Identifying contraindications to resection in patients with pancreatic carcinoma: DETERMINATION OF RESECTABILITY Part 1
Accurate staging of pancreatic cancer is essential for determining which patients may benefit from surgery. Vascular and lymph node invasion are important prognostic factors that should be identified before surgery. Early reports showed that the accuracy of EUS for preoperative staging of pancreatic cancer (85% to 100%) was superior to that of dynamic CT (64% to 66%) and transabdominal ultrasound (61% to 64%). Gress et al evaluated 81 patients preop-eratively by using dynamic CT and EUS. They found that EUS was superior to dynamic CT for tumour (85% versus 30%; P<0.0001) and node (72% versus 55%; P<0.0001) staging, as well as for detecting vascular invasion (93% versus 62%; P<0.0001) (Table 3). The poor performance of CT in this study population may have been due in part to the inclusion of patients without distant metastases and the use of dynamic instead of helical CT. Learn how to save money – to enjoy your shopping and your treatment.

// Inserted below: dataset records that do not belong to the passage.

(** A word that has been taken is sent, whatever is queued meanwhile. *)
Lemma tx_byte w s feeds q : tx_idle s -> length feeds = 80%nat -> head (q ++ hd [] feeds) = Some w ->
  exists s', tx_run tx_cfg feeds s q = (byte_levels w, (s', tail (q ++ concat feeds))) /\ tx_idle s'.
Proof.
  intros Hi Hl Hh. destruct feeds as [| f feeds]; [done |]. cbn [hd] in Hh. cbn [tx_run]. rewrite Hh.
  destruct (tx_taken w s Hi) as (s1 & s' & -> & B & Eb & Hb & Hi'). cbn [popped].
  rewrite (busy_run _ _ _ _ B), Eb, Hb by (cbn [length] in Hl; lia). exists s'. split; [| exact Hi']. cbn [fst snd].
  assert (byte_levels w = true :: tail (byte_levels w)) as -> by reflexivity.
  assert (tail (q ++ concat (f :: feeds)) = tail (q ++ f) ++ concat feeds) as ->; [| reflexivity].
  cbn [concat]. rewrite app_assoc. exact (tail_app _ _ _ Hh).
Qed.

Lemma concat_replicate_nil {A} n : concat (replicate n ([] : list A)) = [].
Proof. induction n; [done | assumption]. Qed.

(** One idle cycle. *)
Lemma tx_idle_run s feeds : tx_idle s ->
  tx_run tx_cfg ([] :: feeds) s [] =
  (true :: fst (tx_run tx_cfg feeds (drive true s) []), snd (tx_run tx_cfg feeds (drive true s) [])).
Proof.
  intros Hi. cbn [tx_run app head]. rewrite tx_idle_cycle by done. cbn [popped stall_cycle].
  by destruct (tx_run tx_cfg feeds (drive true s) []).
Qed.

(** The schedule, cut after eighty cycles. *)
Lemma feeds_cut w A m q (R := replicate m ([] : list Z)) :
  head (q ++ hd [] (A ++ R)) = Some w -> (80 <= length A + m)%nat ->
  A ++ R = take 80 (A ++ R) ++ (drop 80 A ++ replicate (m - (80 - length A)) []) /\
  length (take 80 (A ++ R)) = 80%nat /\ concat (take 80 (A ++ R)) = concat (take 80 A) /\
  q ++ concat A = w :: tail (q ++ concat (take 80 A)) ++ concat (drop 80 A).
Proof.
  intros Hh Hm. split_and!.
  - rewrite <- (take_drop 80 (A ++ R)) at 1. f_equal. rewrite drop_app. f_equal. unfold R. apply drop_replicate.
  - rewrite length_take, length_app. unfold R. rewrite length_replicate. lia.
  - rewrite take_app, concat_app. unfold R. by rewrite take_replicate, concat_replicate_nil, app_nil_r.
  - rewrite <- (take_drop 80 A) at 1. rewrite concat_app, app_assoc.
    assert (head (q ++ concat (take 80 A)) = Some w) as Hw.
    { destruct q as [| a q]; [| done]. destruct A as [| f A]; [unfold R in Hh; by destruct m |].
      cbn in Hh |- *. by destruct f. }
    destruct (q ++ concat (take 80 A)) as [| a l]; [done |]. cbn in Hw |- *. congruence.
Qed.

Tumour and lymph node staging accuracy in pancreatic cancer: Endoscopic ultrasound (EUS) versus computed tomography (CT)*
|T stage||N stage|
|Author (reference)||n||EUS (%) CT (%)||EUS (%) CT (%)|
|Legmann et al (2)*||22||90 86||86 77|
|Midwinter et al (5)*||23||—||74* 65*|
|Gress et al (3)§||81||85 30||72 55|
*TNM staging as per The American Joint Committee on Cancer (38);fDistant lymph nodes; tThin-section axial CT; §Dual-phase helical CT.